Fernand Trudel à la rencontre des citoyens
Le candidat aux élections du 1er novembre dans Beauport Fernand Trudel s’apprête à compléter le tour de toutes les portes de son quartier. Après avoir frappé à plus de 6 500 portes et rencontré des milliers de personnes surprises de voir un candidat prendre la peine d’aller les rencontrer chez eux, M. Trudel affirme avoir pris note des préoccupations premières de ses commettants et se dit prêt à assumer son rôle de représentant de son district.
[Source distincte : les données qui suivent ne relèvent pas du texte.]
(* ===== verification/F32.v ===== *)
(** * [f32]: parsing, multiplication and the cast to [u16]

    The quality values of [Accept-Encoding] go through [str::parse::<f32>],
    a product in [f32] and an [as u16] cast.  Binary32 arithmetic is the
    Standard Library's [SpecFloat] at precision 24; a decimal literal is rounded
    once, to nearest even, as Rust documents. *)

From S2P Require Import Prelude RustStr.
From Stdlib Require Import SpecFloat.

Definition f32_prec : Z := 24.
Definition f32_emax : Z := 128.

(** The binary32 number nearest to [n / d]. *)
Definition f32_of_ratio (neg : bool) (n d : positive) : spec_float :=
  let '(mz, ez, lz) := SFdiv_core_binary f32_prec f32_emax (Zpos n) 0 (Zpos d) 0 in
  binary_round_aux f32_prec f32_emax neg mz ez lz.

(** [m * 10 ^ e] *)
Definition f32_of_decimal (neg : bool) (m e : Z) : spec_float :=
  match m with
  | Zpos n =>
      if (0 <=? e)%Z then f32_of_ratio neg (Z.to_pos (Zpos n * 10 ^ e)) 1
      else f32_of_ratio neg n (Z.to_pos (10 ^ (- e)))
  | _ => S754_zero neg
  end.

(** The longest run of digits: its value, its length and what follows. *)
Fixpoint take_digits (acc : Z) (n : nat) (s : string) : Z * nat * string :=
  match s with
  | EmptyString => (acc, n, s)
  | String a s' =>
      match digit_value a with
      | Some d => take_digits (acc * 10 + d) (S n) s'
      | None => (acc, n, s)
      end
  end.

Definition take_sign (s : string) : bool * string :=
  match s with
  | String "-" s' => (true, s')
  | String "+" s' => (false, s')
  | _ => (false, s)
  end.

(** [Exp ::= 'e' Sign? Digit+], to the end of the string. *)
Definition parse_exponent (s : string) : option Z :=
  match s with
  | EmptyString => Some 0%Z
  | String "e" s' | String "E" s' =>
      let (neg, s1) := take_sign s' in
      let '(v, n, rest) := take_digits 0 0 s1 in
      if (n =? 0)%nat || negb (is_empty rest) then None
      else Some (if neg then - v else v)%Z
  | _ => None
  end.

(** [Number ::= ( Digit+ | Digit+ '.' Digit* | Digit* '.' Digit+ ) Exp?] *)
Definition parse_number (neg : bool) (s : string) : option spec_float :=
  let '(v1, n1, s1) := take_digits 0 0 s in
  let '(v, n2, s2) :=
    match s1 with
    | String "." s' => take_digits v1 0 s'
    | _ => (v1, 0%nat, s1)
    end in
  if (n1 + n2 =? 0)%nat then None
  else match parse_exponent s2 with
       | Some e => Some (f32_of_decimal neg v (e - Z.of_nat n2))
       | None => None
       end.

Definition ascii_lower (a : ascii) : ascii :=
  if byte_in 65 90 a then Ascii.ascii_of_nat (Ascii.nat_of_ascii a + 32) else a.

Fixpoint to_ascii_lowercase (s : string) : string :=
  match s with
  | EmptyString => EmptyString
  | String a s' => String (ascii_lower a) (to_ascii_lowercase s')
  end.

(** [s.parse::<f32>()] *)
Definition parse_f32 (s : string) : option spec_float :=
  let (neg, s') := take_sign s in
  let l := to_ascii_lowercase s' in
  if str_eqb l "inf" || str_eqb l "infinity" then Some (S754_infinity neg)
  else if str_eqb l "nan" then Some S754_nan
  else parse_number neg s'.

Definition f32_1000 : spec_float := f32_of_decimal false 1000 0.

Definition f32_mul (x y : spec_float) : spec_float := SFmul f32_prec f32_emax x y.

(** [x as u16]: truncation, saturating, [NaN] to 0. *)
Definition f32_as_u16 (x : spec_float) : Z :=
  match x with
  | S754_zero _ | S754_nan => 0
  | S754_infinity neg => if neg then 0 else u16_max
  | S754_finite neg m e =>
      if neg then 0
      else Z.min u16_max (if (0 <=? e)%Z then Zpos m * 2 ^ e else Zpos m / 2 ^ (- e))
  end.

(** ** Lemmas *)

Lemma f32_as_u16_range x : (0 ≤ f32_as_u16 x ≤ u16_max)%Z.
Proof.
  destruct x as [s|s| |s m e]; simpl; try (destruct s); try (unfold u16_max; lia).
  destruct (0 <=? e)%Z eqn:E.
  - apply Z.leb_le in E. pose proof (Z.pow_nonneg 2 e). unfold u16_max. lia.
  - apply Z.leb_gt in E.
    pose proof (Z.div_pos (Zpos m) (2 ^ - e) ltac:(lia) (Z.pow_pos_nonneg 2 (- e) ltac:(lia) ltac:(lia))).
    unfold u16_max. lia.
Qed.
(* ===== verification/QualityValue.v ===== *)
(** * Quality values: [headers_ext/quality_value.rs], [headers_ext/accept_encoding.rs]

    A comma-separated list whose items may carry [;q=<weight>]; [iter] yields
    the items by decreasing weight, items of equal weight in the order of the
    header.  [AcceptEncoding] decodes the request header into such a list. *)

From S2P Require Import Prelude RustStr Fs ContentCoding Http F32.

Record QualityMeta : Type := {
  data : string;
  quality : Z
}.

(** The loop over the parts of an item: the last [q=] that parses wins. *)
Definition quality_step (quality : Z) (part : string) : Z :=
  match strip_prefix "q=" (trim_start part) with
  | Some value =>
      match parse_f32 (trim value) with
      | Some parsed => f32_as_u16 (f32_mul parsed f32_1000)
      | None => quality
      end
  | None => quality
  end.

(** [TryFrom<&str> for QualityMeta] *)
Definition quality_meta_try_from (val : string) : option QualityMeta :=
  let parts := split ";"%char val in
  match parts with
  | [] => None
  | first :: _ => Some {| data := trim first; quality := foldl quality_step 1000%Z parts |}
  end.

(** [Ord for QualityMeta]: the larger quality is the smaller element. *)
Definition meta_leb (x y : QualityMeta) : bool := (quality y <=? quality x)%Z.

(** The items of a header value, in the order of the text. *)
Definition quality_items (value_str : string) : list QualityMeta :=
  omap quality_meta_try_from (split ","%char value_str).

Section Quality.
Context `{!HttpC}.

(** [QualityValue::iter] *)
Definition quality_sorted (value : string) : list QualityMeta :=
  match hv_to_str value with
  | Some value_str => stable_sort meta_leb (quality_items value_str)
  | None => []
  end.

Definition quality_iter (value : string) : list string := data <$> quality_sorted value.

(** [QualityValue::try_from_values] *)
Definition try_from_values (values : list string) : option string :=
  match values with
  | [] => Some ""
  | [first] => Some first
  | first :: rest =>
      hv_from_bytes (foldl (λ buf v, concat_str [buf; ", "; v]) first rest)
  end.

(** [AcceptEncoding::decode] through [typed_get] *)
Definition accept_encoding (headers : HeaderMap) : option string :=
  typed_get try_from_values H_ACCEPT_ENCODING headers.

(** [AcceptEncoding::sorted_encodings] *)
Definition sorted_encodings (value : string) : list ContentCoding :=
  coding_from <$> quality_iter value.

End Quality.

(** ** Theorems *)

Lemma meta_leb_total x y : meta_leb x y = false → meta_leb y x = true.
Proof. unfold meta_leb. lia. Qed.

Lemma quality_step_range q part : (0 ≤ q ≤ u16_max)%Z → (0 ≤ quality_step q part ≤ u16_max)%Z.
Proof.
  intros Hq. unfold quality_step. repeat case_match; try done. apply f32_as_u16_range.
Qed.

Lemma quality_meta_range v m :
  quality_meta_try_from v = Some m → (0 ≤ quality m ≤ u16_max)%Z.
Proof.
  unfold quality_meta_try_from. destruct (split ";"%char v) as [|p ps] eqn:E; [done|].
  intros [= <-]. simpl. rewrite <- (left_id_L [] app ps).
  assert (∀ l q, (0 ≤ q ≤ u16_max)%Z → (0 ≤ foldl quality_step q l ≤ u16_max)%Z) as Hf.
  { induction l as [|x l IH]; intros q Hq; simpl; [done|]. by apply IH, quality_step_range. }
  apply (Hf (p :: [] ++ ps)). unfold u16_max. lia.
Qed.

Section QualityLemmas.
Context `{!HttpC}.

Lemma quality_sorted_perm v s :
  hv_to_str v = Some s → quality_sorted v ≡ₚ quality_items s.
Proof. unfold quality_sorted. intros ->. apply stable_sort_perm. Qed.

(** The items come out by non-increasing weight, each exactly once, and items
    of equal weight keep the order the client wrote them in. *)
Theorem quality_sorted_spec value s :
  hv_to_str value = Some s →
  Sorted (λ x y, quality y ≤ quality x)%Z (quality_sorted value)
  ∧ quality_sorted value ≡ₚ quality_items s
  ∧ ∀ q, List.filter (λ m, quality m =? q)%Z (quality_sorted value)
         = List.filter (λ m, quality m =? q)%Z (quality_items s).
Proof.
  intros Hs. split_and!.
  - unfold quality_sorted. rewrite Hs.
    eapply Sorted_ind with (R := λ a b, meta_leb a b = true)
      (P := Sorted (λ x y, quality y ≤ quality x)%Z);
      [constructor| |by apply stable_sort_sorted, meta_leb_total].
    intros a l Hl IH Hd. constructor; [done|]. destruct Hd as [|b l Hab]; constructor.
    unfold meta_leb in Hab. lia.
  - by apply quality_sorted_perm.
  - intros q. unfold quality_sorted. rewrite Hs. apply stable_sort_filter.
    unfold meta_leb. lia.
Qed.

End QualityLemmas.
Fernand Trudel a constaté que des milliers de maisons se sont construites dans le secteur au nord de l’autoroute Félix-Leclerc sans que les autorités municipales se préoccupent de les doter d’infrastructures sportives et communautaires adéquates, y compris des services publics adéquats incluant le RTC. Il note que même après 20 ans de développement domiciliaire on n’a pas réussi à compléter les axes nord-sud pour répondre adéquatement à l’apport supplémentaire de trafic dû à cet étalement urbain très rapide. Or la ville prépare la venue de 400 autres maisons dans le secteur des sablières. «Ça n’améliorera sûrement pas la situation actuelle», de dire le candidat Trudel.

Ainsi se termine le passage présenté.